Il ne connaît personne dans l’Iran, pas même de nom et il ne faut pas diriger la bride de vos chevaux de son côté ; il a une armée et des guerriers illustres et réside sur une montagne où ne conduit qu’une route difficile et étroite ; c’est un brave et vaillant cavalier, d’un naturel généreux et d’une complexion robuste.

Il faut donc que tu prennes le chemin du désert, car malheur à toi si tu blesses la griffe du lion.

Thous répondit au roi :

Puisse le sort ne jamais contrarier ta volonté !

Je prendrai le chemin que tu me prescris, car tes ordres ne peuvent conduire qu’au bien.

Thous partit sur-le-champ et le roi s’en retourna à son palais avec Rustem, qui lui était dévoué.

Il forma autour de lui une assemblée, où se trouvaient Rustem, des héros, des Mobeds, des princes et des sages et leur parla longuement d’Afrasiab, de ce qu’il avait souffert de lui et des tourments qu’avait endurés son père.

Cependant l’armée marchait de station en station, jusqu’à ce qu’elle arriva à l’endroit où le chemin se partageait en deux branches, dont l’une conduisait à un désert aride et sans eau, l’autre à Kelat et à Djerem.

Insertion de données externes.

Lemma metric_key_errors_runs :
  cv_tokens "it's a_b 42" ++ cv_tokens "ok" = split "it's a_b 42" ++ split "ok" /\
  is_key_error (_indexer (small ["hello"; "world"; "one"])
                  (clean_text (small ["hello"; "world"; "one"]) "Hello, World 1!")
                  (clean_text (small ["hello"; "world"; "one"]) "hello")) = false /\
  is_key_error (_wmd_getter (small ["hello"; "world"; "one"])
                  (clean_text (small ["hello"; "world"; "one"]) "Hello, World 1!")
                  (clean_text (small ["hello"; "world"; "one"]) "hello")) = false.
Proof.
  split.
  - apply (MetricFacts.metric_key_errors (small []) "it's a_b 42" "ok");
      reflexivity.
  - apply (MetricFacts.metric_key_errors (small ["hello"; "world"; "one"])
             (clean_text (small ["hello"; "world"; "one"]) "Hello, World 1!")
             (clean_text (small ["hello"; "world"; "one"]) "hello")).
    + apply small_plain_numbers.
    + eexists _, _. split; reflexivity.
Defined.

Lemma indexer_ratio_runs :
  exists q q' : Q,
    _indexer (small ["i"; "guess"; "hello"]) "i guess" "hello" = Ok q /\
    _indexer (small ["i"; "guess"; "hello"]) "hello" "i guess" = Ok q' /\
    (q == (of_nat (index_sum (small ["i"; "guess"; "hello"]) "hello")
           - of_nat (index_sum (small ["i"; "guess"; "hello"]) "i guess"))
          / (of_nat (index_sum (small ["i"; "guess"; "hello"]) "i guess")
             + of_nat (index_sum (small ["i"; "guess"; "hello"]) "hello") + eps))%Q /\
    (q == - q')%Q.
Proof.
  apply (MetricFacts.indexer_ratio_antisymmetric
           (small ["i"; "guess"; "hello"]) "i guess" "hello");
    vm_compute; repeat constructor.
Defined.

(** C6 as stated fails: the one-token vectors of the pair ("hello",
    "hello") sum to 10000/10001. *)
Lemma normalized_flows_do_not_sum_to_one :
  exists W_ v_1 v_2,
    wmd_flows (small ["hello"]) "hello" "hello" = Ok (W_, v_1, v_2) /\
    ~ (Qsum v_1 == 1)%Q /\ ~ (Qsum v_2 == 1)%Q.
Proof.
  eexists _, _, _. split; [vm_compute; reflexivity|].
  split; vm_compute; discriminate.
Qed.

Lemma normalized_flows_runs :
  exists W_ v_1 v_2,
    wmd_flows (small ["hello"; "world"]) "hello world" "hello" = Ok (W_, v_1, v_2) /\
    (Qsum v_1 == of_nat (length (cv_tokens "hello world"))
                 / (of_nat (length (cv_tokens "hello world")) + eps))%Q /\
    (Qsum v_2 == of_nat (length (cv_tokens "hello"))
                 / (of_nat (length (cv_tokens "hello")) + eps))%Q /\
    (Qsum v_1 < 1)%Q /\ (Qsum v_2 < 1)%Q.
Proof.
  apply (MetricFacts.normalized_flows_sum_below_one
           (small ["hello"; "world"]) "hello world" "hello").
  - vm_compute. discriminate.
  - vm_compute. repeat constructor.
Defined.

End Runs.

(** * Further properties of the methods *)

(** ** The vocabulary dictionary and the vocabulary filter *)

Module VocabMore.
Import Str StrFacts Checker VocabFacts.

Lemma last_index_None (w : string) (ws : list string) :
  last_index w ws = None <-> forall j, ws !! j <> Some w.
Proof.
  induction ws as [|x ws IH]; cbn [last_index]; [done|].
  destruct (last_index w ws) as [k|].
  - split; [done|]. intros H.
    assert (Some k = None) as Hk; [|done].
    apply IH. intros j Hj. by apply (H (S j)).
  - destruct (decide (x = w)) as [->|Hx].
    + split; [done|]. intros H. by specialize (H 0%nat).
    + split; [|done]. intros _ [|j] Hj.
      * cbn in Hj. by simplify_eq.
      * by apply (proj1 IH eq_refl j).
Qed.

Lemma last_index_spec (w : string) (ws : list string) (i : nat) :
  last_index w ws = Some i <->
  ws !! i = Some w /\ forall j, (i < j)%nat -> ws !! j <> Some w.
Proof.
  revert i. induction ws as [|x ws IH]; intros i; cbn [last_index].
  - split; [done|]. by intros [? _].
  - destruct i as [|i].
    + pose proof (last_index_None w ws) as HN.
      destruct (last_index w ws) as [k|].
      * split; [done|]. intros [_ Hlater]. exfalso.
        assert (Some k = None -> False) as Hk by done.
        apply Hk, HN. intros j. apply (Hlater (S j)). lia.
      * destruct (decide (x = w)) as [->|Hx].
        -- split; [|done]. intros _. split; [done|].
           intros [|j] Hj; [lia|]. by apply (proj1 HN eq_refl j).
        -- split; [done|]. intros [Hi _]. cbn in Hi. by simplify_eq.
    + specialize (IH i). destruct (last_index w ws) as [k|].
      * split.
        -- intros [= ->]. destruct (proj1 IH eq_refl) as [Hk Hlater].
           split; [done|]. intros [|j] Hj; [lia|]. apply Hlater. lia.
        -- intros [Hi Hlater]. assert (Some k = Some i) as [= ->]; [|done].
           apply IH. split; [done|].
           intros j Hj. apply (Hlater (S j)). lia.
      * split.
        -- by destruct (decide (x = w)).
        -- intros [Hi Hlater]. exfalso.
           assert (None = Some i -> False) as Hk by done.
           apply Hk, IH. split; [done|].
           intros j Hj. apply (Hlater (S j)). lia.
Qed.

Lemma foldl_insert_lookup (ws : list string) (k : nat)
    (d : gmap string nat) (w : string) :
  foldl (fun d iw => <[iw.2 := iw.1]> d) d
        (imap (fun i x => ((k + i)%nat, x)) ws) !! w
  = match last_index w ws with
    | Some j => Some (k + j)%nat
    | None => d !! w
    end.
Proof.
  revert k d. induction ws as [|x ws IH]; intros k d; [done|].
  cbn [imap foldl last_index fst snd].
  rewrite (imap_ext _ (fun i y => ((S k + i)%nat, y))).
  2:{ intros i y _. cbn. f_equal. lia. }
  rewrite IH. destruct (last_index w ws) as [j|].
  - f_equal. lia.
  - rewrite lookup_insert. by destruct (decide (x = w)).
Qed.

Section WithSelf.
Variable self : artifacts.

(** The dictionary maps a word to the position of its last line in the
    vocabulary file, and only the stripped lines are keys. *)
Theorem vocab_dict_last_line (w : string) (i : nat) :
  vocab_dict self !! w = Some i <->
  vocab_list self !! i = Some w /\
  forall j, (i < j)%nat -> vocab_list self !! j <> Some w.
Proof.
  unfold vocab_dict.
  rewrite (foldl_insert_lookup (vocab_list self) 0 ∅ w).
  rewrite <- last_index_spec. rewrite lookup_empty.
  by destruct (last_index w (vocab_list self)).
Qed.

(** The vocabulary filter keeps the vocabulary words of its input, in
    their order, and nothing else. *)
Theorem oov_clean_tokens (str : string) :
  split (_oov_clean self str)
  = filter (fun w => in_vocab self w = true) (split str).
Proof.
  rewrite split_oov_clean. unfold kept.
  induction (split str) as [|w ws IH]; [done|].
  rewrite !filter_cons, IH.
  destruct (decide (Is_true (in_vocab self w))) as [H|H],
           (decide (in_vocab self w = true)) as [H'|H']; try done.
  - exfalso. apply H'. by apply Is_true_true.
  - exfalso. apply H. by apply Is_true_true.
Qed.

(** The strings the vocabulary filter returns unchanged are the
    single-space joins of vocabulary words, and its results are among
    them. *)
Theorem oov_clean_fixed_points (str : string) :
  (_oov_clean self str = str <->
   str = join " " (split str) /\
   Forall (fun w => in_vocab self w = true) (split str)) /\
  _oov_clean self (_oov_clean self str) = _oov_clean self str.
Proof.
  split; [|apply oov_clean_idempotent]. split.
  - intros E. pose proof (split_oov_clean self str) as Hs. rewrite E in Hs.
    split.
    + rewrite Hs. symmetry. exact E.
    + rewrite Hs. apply Forall_forall. intros w Hw.
      apply in_vocab_spec. by eapply kept_in_vocab.
  - intros [Hcanon Hall]. rewrite oov_clean_kept. rewrite Hcanon at 2.
    f_equal. unfold kept. clear Hcanon.
    induction Hall as [|w ws Hw Hall IH]; [done|].
    rewrite filter_cons, decide_True, IH; [done|]. by apply Is_true_true.
Qed.

End WithSelf.

End VocabMore.

(** ** The index ratio *)

Module IndexerMore.
Import Str Checker VocabFacts MetricFacts.

Section WithSelf.
Variable self : artifacts.

Lemma getitems_app (l1 l2 : list string) :
  getitems self (l1 ++ l2)
  = (i1 ← getitems self l1; i2 ← getitems self l2; Ok (i1 ++ i2)).
Proof.
  induction l1 as [|w l1 IH]; cbn [getitems app].
  - cbn. by destruct (getitems self l2).
  - rewrite IH. destruct (getitem self w); [|done]. cbn.
    destruct (getitems self l1); [|done]. cbn.
    by destruct (getitems self l2).
Qed.

(** The lookups stop at the first word that is no key, and name it. *)
Lemma getitems_first_missing (ws : list string) (e : exn) :
  getitems self ws = Raise e <->
  exists l1 w l2,
    e = KeyError w /\ ws = l1 ++ w :: l2 /\
    Forall (fun x => in_vocab self x = true) l1 /\ in_vocab self w = false.
Proof.
  revert e. induction ws as [|x ws IH]; intros e; cbn [getitems].
  - split; [done|]. intros (l1 & w & l2 & _ & E & _). by destruct l1.
  - unfold getitem. destruct (vocab_dict self !! x) as [i|] eqn:Hx; cbn.
    + assert (in_vocab self x = true) as Hin
        by (apply in_vocab_spec; by rewrite Hx).
      destruct (getitems self ws) as [idx|e'] eqn:Hws; cbn.
      * split; [done|]. intros (l1 & w & l2 & -> & E & Hl1 & Hw).
        destruct l1 as [|y l1]; simplify_eq/=; [congruence|].
        assert (Ok idx = Raise (KeyError w)) as H; [|done].
        apply IH. exists l1, w, l2. by inversion Hl1.
      * split.
        -- intros [= <-]. destruct (proj1 (IH e') eq_refl)
             as (l1 & w & l2 & -> & -> & Hl1 & Hw).
           exists (x :: l1), w, l2. split; [done|]. split; [done|].
           split; [by constructor|done].
        -- intros (l1 & w & l2 & -> & E & Hl1 & Hw).
           destruct l1 as [|y l1]; simplify_eq/=; [congruence|].
           apply IH. exists l1, w, l2. by inversion Hl1.
    + assert (in_vocab self x = false) as Hout by (by apply in_vocab_false).
      split.
      * intros [= <-]. exists [], x, ws. split; [done|]. split; [done|].
        split; [constructor|done].
      * intros (l1 & w & l2 & -> & E & Hl1 & Hw).
        destruct l1 as [|y l1]; simplify_eq/=; [done|].
        inversion Hl1; congruence.
Qed.

Lemma indexer_raise (s1 s2 : string) (e : exn) :
  _indexer self s1 s2 = Raise e <->
  getitems self (split s1 ++ split s2) = Raise e.
Proof.
  rewrite getitems_app. unfold _indexer. cbv zeta.
  destruct (getitems self (split s1)) as [i1|e1]; cbn;
    [|split; by intros [= ->]].
  destruct (getitems self (split s2)) as [i2|e2]; cbn;
    [|split; by intros [= ->]].
  split; discriminate.
Qed.

(** The index ratio raises only [KeyError], and the key is the first
    whitespace-separated token, reading the first string and then the
    second, that the vocabulary lacks. *)
Theorem indexer_names_first_missing_token (s1 s2 : string) (e : exn) :
  _indexer self s1 s2 = Raise e <->
  exists l1 w l2,
    e = KeyError w /\ split s1 ++ split s2 = l1 ++ w :: l2 /\
    Forall (fun x => in_vocab self x = true) l1 /\ in_vocab self w = false.
Proof. rewrite indexer_raise. apply getitems_first_missing. Qed.



End WithSelf.

End IndexerMore.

On y arrêta les éléphants qui portaient les timbales pour attendre l’arrivée du Sipehdar Thous, qui devait décider lequel des deux chemins il voulait que prît l’armée.

Lorsque Thous, qui s’avançait sans se presser, fut arrivé auprès des chefs de l’armée, on parla de ce chemin dépourvu d’eau et aride et Thous dit à Gouderz :

Quand la poussière de ce désert aride serait de l’ambre et le sol du musc, nous aurions néanmoins besoin d’eau et d’un lieu de repos après une longue et pénible journée.

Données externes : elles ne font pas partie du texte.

(** * Price resolution and fetch resilience: a shallow embedding

    The Python modules [src/prices/hl_spot_prices.py],
    [src/prices/hyper_evm_prices.py], [src/prices/redstone_prices.py] and
    [src/compute/stable_fx.py] are embedded as functions of an error and
    trace monad.  Decoded JSON is a value of [pyval]; Python floats are
    binary64 primitive floats; every call that leaves the process (the
    venue SDK, [requests.get], [time.sleep], [uuid.uuid4]) is answered by
    an oracle that sees the events so far, and the calls that reach the
    network or the clock are recorded in a trace of events.  The exceptions
    the code can meet are values of [exn]; [try/except Exception] is
    [try_except]. *)

From Stdlib Require Import ZArith Ascii String List Bool Lia.
From Stdlib Require Import Floats.PrimFloat Floats.SpecFloat Floats.FloatOps Floats.FloatAxioms.
From stdpp Require Import base option gmap strings.

Import ListNotations.
Set Warnings "-register-all".
Local Open Scope string_scope.
Local Open Scope Z_scope.

(** ** Python values *)

(** What [json.loads] / [resp.json()] can produce.  A decoded object keeps
    its keys in order and has no repeated key. *)
Inductive pyval : Type :=
| PNone
| PBool (b : bool)
| PInt (z : Z)
| PFloat (f : float)
| PStr (s : string)
| PList (l : list pyval)
| PDict (kvs : list (string * pyval)).

(** The exceptions the embedded code can see.  A [RuntimeError] raised by the
    repository is kept as a constructor holding the values its f-string
    message interpolates. *)
Inductive builtin_error : Type :=
| AttributeError | TypeError | ValueError | KeyError | IndexError | OverflowError
| ZeroDivisionError.

Inductive exn : Type :=
| Builtin (k : builtin_error)
| ExternalError (what : string)
    (* raised inside requests or the venue SDK: connection, timeout, HTTP status, JSON decoding *)
| TokenNotInSpotMeta (base quote : string)
    (* RuntimeError(f"Token not in spot_meta: base={base} quote={quote}") *)
| SpotPairNotFound (base quote : string)
    (* RuntimeError(f"Spot pair not found: {base}/{quote}") *)
| NoLiquidityOnBook (base quote : string)
    (* RuntimeError(f"No liquidity on book for {base}/{quote}") *)
| NoSuitablePool (tokenA tokenB : string)
    (* RuntimeError(f"No suitable DexScreener pool for {tokenA} vs {tokenB}") *)
| UnexpectedPayloadType (data : pyval)
    (* RuntimeError(f"Unexpected RedStone payload type: {type(data)}") *)
| NoUsableDataFrom (endpoint : string)
    (* RuntimeError(f"No usable data from {endpoint}") *)
| NoDataFrom (endpoint : string)
    (* RuntimeError(f"No data from {ep}") *)
| FailedAfterAttempts (retries : Z) (last_err : option exn).
    (* RuntimeError(f"Failed to fetch RedStone prices after {retries} attempts: {last_err}") *)

Inductive result (A : Type) : Type :=
| Ok (a : A)
| Err (e : exn).
Arguments Ok {A} a.
Arguments Err {A} e.

Definition is_ok {A} (r : result A) : bool :=
  match r with Ok _ => true | Err _ => false end.

(** ** Strings (ASCII fragment of [str]) *)

Module Str.

Definition code (c : ascii) : Z := Z.of_N (N_of_ascii c).

Definition chr (z : Z) : ascii := ascii_of_N (Z.to_N z).

(** [str.isspace] on one ASCII character. *)
Definition is_space (c : ascii) : bool :=
  let n := code c in
  ((9 <=? n) && (n <=? 13)) || ((28 <=? n) && (n <=? 32)).

Definition is_digit (c : ascii) : bool :=
  let n := code c in (48 <=? n) && (n <=? 57).

Definition lower_char (c : ascii) : ascii :=
  let n := code c in
  if (65 <=? n) && (n <=? 90) then chr (n + 32) else c.

Definition upper_char (c : ascii) : ascii :=
  let n := code c in
  if (97 <=? n) && (n <=? 122) then chr (n - 32) else c.

Definition chars (s : string) : list ascii := list_ascii_of_string s.

Definition of_chars (l : list ascii) : string := string_of_list_ascii l.

Definition lower (s : string) : string := of_chars (map lower_char (chars s)).

Definition upper (s : string) : string := of_chars (map upper_char (chars s)).

Fixpoint lstrip (l : list ascii) : list ascii :=
  match l with
  | c :: l' => if is_space c then lstrip l' else l
  | [] => []
  end.

Definition strip_chars (l : list ascii) : list ascii :=
  rev (lstrip (rev (lstrip l))).

Definition strip (s : string) : string := of_chars (strip_chars (chars s)).

Definition nonempty (s : string) : bool :=
  match s with EmptyString => false | String _ _ => true end.

Definition startswith (p s : string) : bool := String.prefix p s.

Definition endswith (p s : string) : bool :=
  String.prefix (of_chars (rev (chars p))) (of_chars (rev (chars s))).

Il vaut donc mieux prendre la route de Kelat et de Djerem, en emportant avec nous de l’argent et de l’or et nous arrêter à Kelat, car nos troupes voudront se reposer.

Nous y trouverions à droite et à gauche des pays cultivés et arrosés, pourquoi irions-nous chercher le désert et les fatigues ?

J’ai fait un jour la route du désert avec Guezdehem qui me guidait et ce long chemin nous fatigua beaucoup, quoiqu’il n’y ait que peu de montées et de descentes ; il vaut donc mieux que l’armée suive l’autre route, où nous n’aurons pas à mesurer la longueur du désert et à compter le nombre des farsangs.

Gouderz lui répondit :

Le roi illustre t’a nommé chef et guide de cette armée, mais je te conseille de nous faire prendre la route qu’il a indiquée, car il ne faut pas que nous ayons à souffrir du choix que tu veux faire.

Le cœur du roi en serait blessé et l’armée se ressentirait de sa colère.

Thous lui dit :

Ô noble héros !

Ne t’inquiète pas de cela ; le roi ne sera pas mécontent, ne fais donc pas de ce souci le compagnon de ton âme.

Il dit et ordonna à l’armée d’avancer et de prendre le chemin de Kelat et de Djerem.

Il ne tint pas compte des ordres de Khosrou, mais tu verras quel orage finit par éclater sur lui.